L’arrestation, le 19 mars, par les autorités d’Ankara, du maire d’Istanbul, Ekrem Imamoglu, a été condamnée, avec force, par la population car, dès son annonce, ce sont plusieurs centaines de milliers de turcs qui, selon l’AFP, ont pris d’assaut les rues des deux-tiers des 81 provinces du pays et que même les bastions de l’AKP, le parti présidentiel, n’y ont pas échappé en dépit des interdictions émanant des autorités et de l’impressionnant déploiement des forces de l’ordre.

Et si, aux dires de Kemal Kilicdaroglu, le président du CHP, le Parti Républicain du Peuple, social-démocrate, nationaliste et laïc, crée en 1923, par Mustafa Kemal Atatürk, parmi les 300.000 personnes qui ont marché, ce vendredi, à Istanbul, plusieurs dizaines de milliers sont parvenus à atteindre l’Hôtel de Ville en dépit des multiples barrages de police, il convient de préciser, également, qu’outre l’arrestation du maire d’Istanbul pour « corruption » et « soutien à une organisation terroriste » – entendez par-là le Parti des Travailleurs du Kurdistan, (PKK), mouvement armé d’Abdallah Öcalan qui s’est engagé, dernièrement, à déposer les armes – plus d’une centaine de personnes, principalement des proches collaborateurs d’Ekrem Imamoglu, ont été interpellées après avoir été visées par des mandats d’arrêt.

D’après ses avocats, quand le maire d’Istanbul a été transféré, samedi, après 3 jours de garde-à-vue, au Palais de Justice d’Istanbul à l’effet d’y être entendu sur son « soutien à une organisation terroriste », l’intéressé a « nié toutes les charges retenues contre lui (telles qu’) énoncées dans un document de 121 pages », dénoncé le recours à des « témoins secrets de manière abusive » et s’est insurgé, enfin, de constater que des « procès-verbaux de témoignages non signés (ont été) divulguées dans la presse » en violation des droits à la défense et du « droit à un procès équitable ». 

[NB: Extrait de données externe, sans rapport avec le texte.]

Lemma trampoline_ends fuel b s : steady b s -> (b <> BNone -> fuel_for b s < Z.of_nat fuel) ->
  exists s' r, trampoline host table false rev msg pCode code dests pool fuel b s = Some (s', r) /\ settled s' /\
    match r with Ok _ => output_ok s' | Throw e => vm_exn e end.
Proof.
  revert b s. induction fuel as [|fuel IH]; intros b s Hs Hf.
  - destruct b; try (pose proof (steady_settled _ _ Hs) as [_ Hg]; specialize (Hf ltac:(done)); unfold fuel_for in Hf; lia). destruct Hs. by exists s, (Ok tt).
  - destruct (decide (b = BNone)) as [->|Hb]; [destruct Hs; by exists s, (Ok tt) |]. pose proof (ends_bounce b s Hb Hs) as He. unfold ends in He.
    replace (trampoline host table false rev msg pCode code dests pool (S fuel) b s) with
      (match bounce host table false rev msg pCode code dests pool b s with
       | (s', Ok b') => trampoline host table false rev msg pCode code dests pool fuel b' s' | (s', Throw e) => Some (s', Throw e) end) by (by destruct b).
    destruct (bounce host table false rev msg pCode code dests pool b s) as [s' [b'|e]].
    + destruct He as [Hs' Hlt]. apply IH; [done |]. intros Hb'. specialize (Hlt Hb'). specialize (Hf Hb). lia.
    + destruct He. by exists s', (Throw e).
Qed.

Lemma trampoline_sound fuel b s : steady b s ->
  match trampoline host table false rev msg pCode code dests pool fuel b s with
  | Some (s', r) => settled s' /\ match r with Ok _ => output_ok s' | Throw e => vm_exn e end
  | None => True
  end.
Proof.
  revert b s. induction fuel as [|fuel IH]; intros b s Hs; (destruct (decide (b = BNone)) as [->|Hb]; [exact Hs |]); [destruct b; done |].
  pose proof (ends_bounce b s Hb Hs) as He. unfold ends in He.
  destruct b; try done; cbn [trampoline]; destruct (bounce host table false rev msg pCode code dests pool _ s) as [s' [b'|e]]; try done; apply IH, He.
Qed.
End Safety.
Lemma answers_ret {W A} (I : W -> Prop) E (R : A -> Prop) a : R a -> answers I E R (mret a).
Proof. by intros Ha w Hw. Qed.
#[export] Instance cell_host_ok : HostOk words_only (fun _ => False) cell_host.
Proof.
  constructor; intros; try (apply answers_ret; first [done | apply u256_0 | by rewrite lenZ_nil | rewrite lenZ_nil; split; [lia | constructor]]).
  - intros w Hw. split; [done |]. change (u256 (default 0 (w !! k))). destruct (w !! k) eqn:Ek; [by eapply Hw | apply u256_0].
  - intros w Hw. split; [| done]. change (words_only (<[k := v]> w)). by apply map_Forall_insert_2.
  - apply answers_ret. cbn [gas_left output_data]. unfold message_ok in *. split; [lia | split; [done | constructor]].
Qed.

(** [sstore(5, 2 + 3)], and a loop that never ends by itself *)
Definition store_code : bytes := [0x60; 2; 0x60; 3; 0x01; 0x60; 5; 0x55; 0x00].
Definition loop_code : bytes := [0x5b; 0x60; 0; 0x56].
Definition a_call (static : bool) (gas : Z) : Message := mkMessage EVMC_CALL static 0 gas ZeroAddress ZeroAddress [] 0 0.

Lemma vm_terminates_witness : is_Some (vm_exec (H := toy_crypto) cell_host info_table false 102 EVMC_CONSTANTINOPLE (a_call false 50) loop_code ∅).
Proof.
  apply (vm_terminates (H := toy_crypto) words_only (fun _ => False) cell_host info_table EVMC_CONSTANTINOPLE (a_call false 50) loop_code 102 ∅).
  - split_and!; try (cbn; unfold INT64_MAX, u256; lia); repeat constructor; unfold is_byte; lia.
  - apply map_Forall_empty.
  - cbn. lia.
Defined.
Abbreviation store_run := (vm_exec (H := toy_crypto) cell_host info_table false 10 EVMC_CONSTANTINOPLE (a_call false 30000) store_code ∅).
Definition store_end : VM (gmap Z Z) := default (newVM (a_call false 0) ∅) (fst <$> store_run).
Lemma store_run_ends : store_run = Some (store_end, Ok tt).
Proof. vm_compute. reflexivity. Qed.
Lemma vm_safe_witness : store_run = Some (store_end, Ok tt) /\ words_only (m_context store_end) /\ 0 <= m_io_gas store_end <= msg_gas (a_call false 30000).
Proof.
  split; [exact store_run_ends |].
  destruct (vm_safe (H := toy_crypto) words_only (fun _ => False) cell_host info_table EVMC_CONSTANTINOPLE (a_call false 30000) store_code 10 ∅ store_end (Ok tt)) as (Hi & Hg & _).
  - split_and!; try (cbn; unfold INT64_MAX, u256; lia); repeat constructor; unfold is_byte; lia.
  - apply map_Forall_empty.
  - exact store_run_ends.
  - split; [exact Hi | exact Hg].
Defined.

Mais, si, en prenant la parole, jeudi soir et pour la première fois, après le déclenchement de ces évènements, le président Recep Tayyip Erdogan, a accusé d’hypocrisie le Parti Républicain du Peuple (CHP) qui est la principale force d’opposition, en affirmant que « les problèmes du CHP ne sont pas les problèmes du pays et du peuple, mais ceux d’une poignée de personnes ambitieuses » et en déclarant qu’il n’a pas « de temps à perdre avec les spectacles de l’opposition », le ministre de l’Intérieur a annoncé, de son côté, que samedi plus de 340 personnes ont été interpelées et plusieurs journalistes ont été blessés à l’issue des incidents qui avaient éclaté entre les manifestants et les forces de l’ordre qui, comme l’ont signalé des correspondants de l’AFP, s’étaient trouvées contraintes de faire usage d’importantes quantités de gaz lacrymogène.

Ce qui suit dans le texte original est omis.